韓国とハンガリー、自殺率トップめぐる競争の実態(下)

 日本の毎日新聞は今年7月、『自殺大国、韓国の「苦悩」』と題した特集記事で、アジア通貨危機後にさらに拡大した貧富の格差を、韓国での自殺の主な原因として挙げた。韓国では1997年に9109人だった自殺者が、アジア通貨危機後には1万2458人に増え、また人口10万人当たりの自殺者数も、97年の19.8人から、翌年には26.9人に急増し、その後世界最悪の水準を維持しているというわけだ。

十分な保護を受けられない老後

 ハンガリーでは、高齢者の自殺率が際立って高い。共産政権時代から運営されている国立病院は、現在も無償医療を原則としているが、政府による財政支援が不十分なため、看護師不足が深刻化している一方、患者たちは医療費が高い民間病院を避け、国立病院へ集まるため、診察を受けるために長時間待たなければならない。

 さらに体制転換以降、「国が責任を持って保護する」という福祉の概念も崩壊してきている状況だ。年金の支給額は、上昇が止まらない物価水準に到底追い付かず、高齢者たちはかつかつの生活を余儀なくされている。また、体制転換後に解雇された人も多く、老後に備えることも困難になった。

 韓国もまた、社会的セーフティーネットが脆弱(ぜいじゃく)なことに加え、経済難や家族の崩壊などにより、65歳以上の高齢者の自殺率は、64歳以下の年齢層に比べ4倍も高く、自殺者数もこの10年で3倍に増えた。

 ところが、ハンガリーと韓国は、自殺防止のための公的な対策が不十分という点まで共通している。韓国自殺予防協会が昨年、韓国のうつ病や自殺に関する相談・予防プログラムを、米国やイギリス、オーストラリアなどと比較した結果、自殺を図った人に対する管理水準は最も低いことが分かった。
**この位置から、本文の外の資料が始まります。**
(* ===== verification/Bench.v ===== *)
(** * The benchmark client (cmd/bench/main.go)

    A client program over the RPCs of [Service]: it creates a table, seeds one
    snapshot, reads the partitions a thousand times and prints statistics of
    the latencies.  The latencies are what the clock measures, an argument
    here; [log.Fatalf] is an error with its text; the connection to the server
    does not fail. *)
From S2P Require Import Prelude Sorting Prog CacheInterface LRU MVCC Lock Models PartitionSpec GoJson Postgres World.
From S2P Require Import PgClient PgFacts Reads Registry Commit Wf Visibility Coherence CommitFacts Catalog.
From S2P Require Import CatalogFacts Proto Server ServerFacts Service DDL.
From Stdlib Require Import SpecFloat.

(** ** Statistics *)

(** [int(x)] of a finite [float64]: the integer part. *)
Definition float_to_int (x : spec_float) : Z :=
  match x with
  | S754_finite s m e =>
      let v := if 0 <=? e then Z.pos m * 2 ^ e else Z.pos m / 2 ^ (- e) in
      if s then - v else v
  | _ => 0
  end.

(** A decimal constant of the source, rounded as the compiler does. *)
Definition ratio (a b : Z) : spec_float := SFdiv 53 1024 (float64 a) (float64 b).

Definition p50_rank : spec_float := ratio 50 100.
Definition p95_rank : spec_float := ratio 95 100.
Definition p99_rank : spec_float := ratio 99 100.

Definition percentile_index (n : Z) (p : spec_float) : Z :=
  float_to_int (SFmul 53 1024 (float64 (n - 1)) p).

(** [None] is the panic of an index out of range. *)
Definition percentile (sorted : list Z) (p : spec_float) : option Z :=
  match sorted with
  | [] => Some 0
  | _ =>
      let idx := percentile_index (Z.of_nat (length sorted)) p in
      if idx <? 0 then None else sorted !! Z.to_nat idx
  end.

Record Stats := mkStats {
  st_requests : Z;
  st_avg : Z;
  st_p50 : Z;
  st_p95 : Z;
  st_p99 : Z;
  st_min : Z;
  st_max : Z;
}.

(** What [printStats] prints; [None] when it panics: no latency to divide by
    or to index. *)
Definition printStats (latencies : list Z) : option Stats :=
  let latencies := order_by (fun l => l) latencies in
  let total := foldl (fun acc l => int64 (acc + l)) 0 latencies in
  match latencies with
  | [] => None
  | _ =>
      let avg := int64 (total ÷ Z.of_nat (length latencies)) in
      p50 ← percentile latencies p50_rank;
      p95 ← percentile latencies p95_rank;
      p99 ← percentile latencies p99_rank;
      lo ← head latencies;
      hi ← last latencies;
      Some (mkStats (Z.of_nat (length latencies)) avg p50 p95 p99 lo hi)
  end.
(* ===== verification/TestDB.v ===== *)
(** * The test database (internal/testutil/testdb.go)

    The configuration of the integration tests, and the helper that empties
    every relation and restarts every sequence before a test.  Each relation
    has one BIGSERIAL key, so the name of its sequence names the relation. *)
From S2P Require Import Prelude Prog LRU MVCC Lock Models PartitionSpec GoJson Postgres World PgClient PgFacts Wf Config.
From S2P Require Import Proto Server ServerFacts Service.

Definition test_conn (getenv : string -> string) : string :=
  let conn := getenv "PG_CONN_STRING" in
  if String.eqb conn ""
  then "host=127.0.0.1 port=5432 dbname=metadata user=metadata_user password=metadata_pass" else conn.

Definition TestConfig (getenv : string -> string) : Config :=
  let cfg := FromEnv getenv in
  mkConfig (test_conn getenv) "bufnet" 1000 5 (TxnTimeout cfg) (DisableCache cfg).

(** [TRUNCATE TABLE relation]: all its rows. *)
Definition clear_relation (n : seq_name) (d : DB) : DB :=
  match n with
  | SeqTables => set_tables [] d
  | SeqSchemaHistory => set_schema_history [] d
  | SeqSnapshots => set_snapshots [] d
  | SeqPartitions => set_partitions [] d
  | SeqTransactions => set_transactions [] d
  | SeqManifestFiles => set_manifest_files [] d
  | SeqManifestLists => set_manifest_lists [] d
  | SeqPartitionSpecs => set_partition_specs [] d
  end.

(** The relations [CASCADE] truncates with one: those that reference it, by
    the foreign keys of init_db.sql. *)
Definition cascade (n : seq_name) : list seq_name :=
  match n with
  | SeqTables => [SeqTables; SeqSchemaHistory; SeqSnapshots; SeqPartitions; SeqTransactions; SeqManifestFiles;
                  SeqManifestLists; SeqPartitionSpecs]
  | SeqSnapshots => [SeqSnapshots; SeqPartitions; SeqManifestFiles; SeqManifestLists]
  | n => [n]
  end.

(** [TRUNCATE TABLE relation RESTART IDENTITY CASCADE] *)
Definition sql_truncate (n : seq_name) : Stmt Z := fun _ d q =>
  (Ok (0, fun d => foldr clear_relation d (cascade n)),
   fun m => if decide (m ∈ cascade n) then 0 else q m).

Definition relation_name (n : seq_name) : string :=
  match n with
  | SeqTables => "tables" | SeqSchemaHistory => "schema_history" | SeqSnapshots => "snapshots"
  | SeqPartitions => "partitions" | SeqTransactions => "transactions" | SeqManifestFiles => "manifest_files"
  | SeqManifestLists => "manifest_lists" | SeqPartitionSpecs => "partition_specs"
  end.

(** The queries, in their order. *)
Definition reset_queries : list seq_name :=
  [SeqTransactions; SeqManifestFiles; SeqManifestLists; SeqPartitions; SeqSnapshots; SeqSchemaHistory;
   SeqPartitionSpecs; SeqTables].

Section testdb.
Context `{GoText}.

(** [opened] is the result of [pgxpool.New]. *)
Definition ResetDB (opened : result unit) : Prog Sys (result unit) :=
  match opened with
  | Err e => Ret (Err (ErrText ("create pool: " ++ error_text e)))
  | Ok _ =>
      for_each reset_queries (fun n =>
        try* _ := pool_exec (sql_truncate n)
          catch e in Ret (Err (ErrText ("reset db failed on " ++
            go_quote ("TRUNCATE TABLE " ++ relation_name n ++ " RESTART IDENTITY CASCADE") ++ ": " ++ error_text e))) then
        Ret (Ok tt))
  end.

(** ** A reset database is the empty one *)

(** What the truncations of [ns] make of rows and sequences. *)
Definition truncated (ns : list seq_name) (s s' : Sys) : Prop :=
  db s' = foldl (fun d n => foldr clear_relation d (cascade n)) (db s) ns /\
  forall m, pg_seqs (sys_pg s') m =
    foldl (fun v n => if decide (m ∈ cascade n) then 0 else v) (pg_seqs (sys_pg s) m) ns.

Lemma wp_truncate n s (Q : result Z -> Sys -> Prop) :
  (forall e s', ~ quiet s -> Q (Err e) s') ->
  (forall s', quiet s -> quiet s' -> truncated [n] s s' -> Q (Ok 0) s') ->
  (~ quiet s -> forall a s', truncated [n] s s' -> Q (Ok a) s') ->
  wp (pool_exec (sql_truncate n)) s Q.
Proof.
  intros Herr Hok Hok'. unfold pool_exec. rewrite wp_on_pg. unfold pool, exec_pool, sql_truncate.
  destruct (decide (pg_net (sys_pg s) = [])) as [Hq|Hq].
  - unfold next_fault. rewrite Hq. apply Hok; [done | by apply quiet_tail | done].
  - destruct (next_fault (sys_pg s)); cbn [fst snd]; [by apply Hok' | by apply Herr..].
Qed.

Lemma wp_truncate_all ns s :
  wp (for_each ns (fun n =>
        try* _ := pool_exec (sql_truncate n)
          catch e in Ret (Err (ErrText ("reset db failed on " ++
            go_quote ("TRUNCATE TABLE " ++ relation_name n ++ " RESTART IDENTITY CASCADE") ++ ": " ++ error_text e))) then
        Ret (Ok tt))) s (fun r s' => match r with Ok _ => truncated ns s s' | Err _ => ~ quiet s end /\ (quiet s -> quiet s')).
Proof.
  revert s. induction ns as [|n ns IH]; intros s; cbn [for_each]; [by split|].
  rewrite !wp_bind. apply wp_truncate.
  - intros e s' Hn. by rewrite !wp_ret.
  - intros s1 Hq Hq1 Ht. rewrite wp_ret. eapply wp_mono; [apply IH|]. intros r s2 [Hr Hq2]. split; [|auto].
    destruct r as [u|e]; [|by destruct (Hr Hq1)]. destruct Ht as [Hd Hs], Hr as [Hd2 Hs2]. cbn in Hd, Hs.
    split; [by rewrite Hd2, Hd | intros m; by rewrite Hs2, Hs].
  - intros Hn a s1 Ht. rewrite wp_ret. eapply wp_mono; [apply IH|]. intros r s2 [Hr Hq2]. split; [|done].
    destruct r as [u|e]; [|done]. destruct Ht as [Hd Hs], Hr as [Hd2 Hs2]. cbn in Hd, Hs.
    split; [by rewrite Hd2, Hd | intros m; by rewrite Hs2, Hs].
Qed.

(** C33. A reset gives a clean server: whatever the database held, a [ResetDB]
    that reports no error has emptied every relation and restarted every
    sequence, so a server started on it is in order; and it does report no
    error when the pool opens and every round trip is delivered. *)
Theorem reset_starts_clean (getenv : string -> string) (opened : result unit) (clock : Z) (s : Sys) :
  wp (ResetDB opened) s (fun r s' =>
    (quiet s -> opened = Ok tt -> r = Ok tt) /\
    (r = Ok tt -> db s' = empty_db /\ (forall n, pg_seqs (sys_pg s') n = 0) /\
                  started false (New (TestConfig getenv) (sys_pg s') clock))).
Proof.
  unfold ResetDB. destruct opened as [[]|e]; [|by rewrite wp_ret].
  eapply wp_mono; [apply wp_truncate_all|]. intros r s' [Hr _]. split.
  - intros Hq _. destruct r as [[]|e]; [done | by destruct (Hr Hq)].
  - intros ->. destruct Hr as [Hd Hs].
    assert (Hz : forall n, pg_seqs (sys_pg s') n = 0) by (intros []; by rewrite Hs).
    assert (He : db s' = empty_db) by (by rewrite Hd). split; [done|]. split; [done|].
    exists (TestConfig getenv), (sys_pg s'), clock. split; [done|]. split; [|done].
    unfold db in He. rewrite He. eapply db_wf_mono; [apply db_wf_empty|]. intros n. rewrite Hz. lia.
Qed.

End testdb.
 高麗大医学部精神科の李敏秀(イ・ミンス)教授は、「日本では、地方自治体が中心となって精神保健福祉センターを運営し、うつ病患者や自殺を考えている人たちを集中的に管理することによって、自殺者が40%程度減少した。韓国でも地域社会が中心となり、うつ病患者の管理を徹底していくべきだ」と指摘した。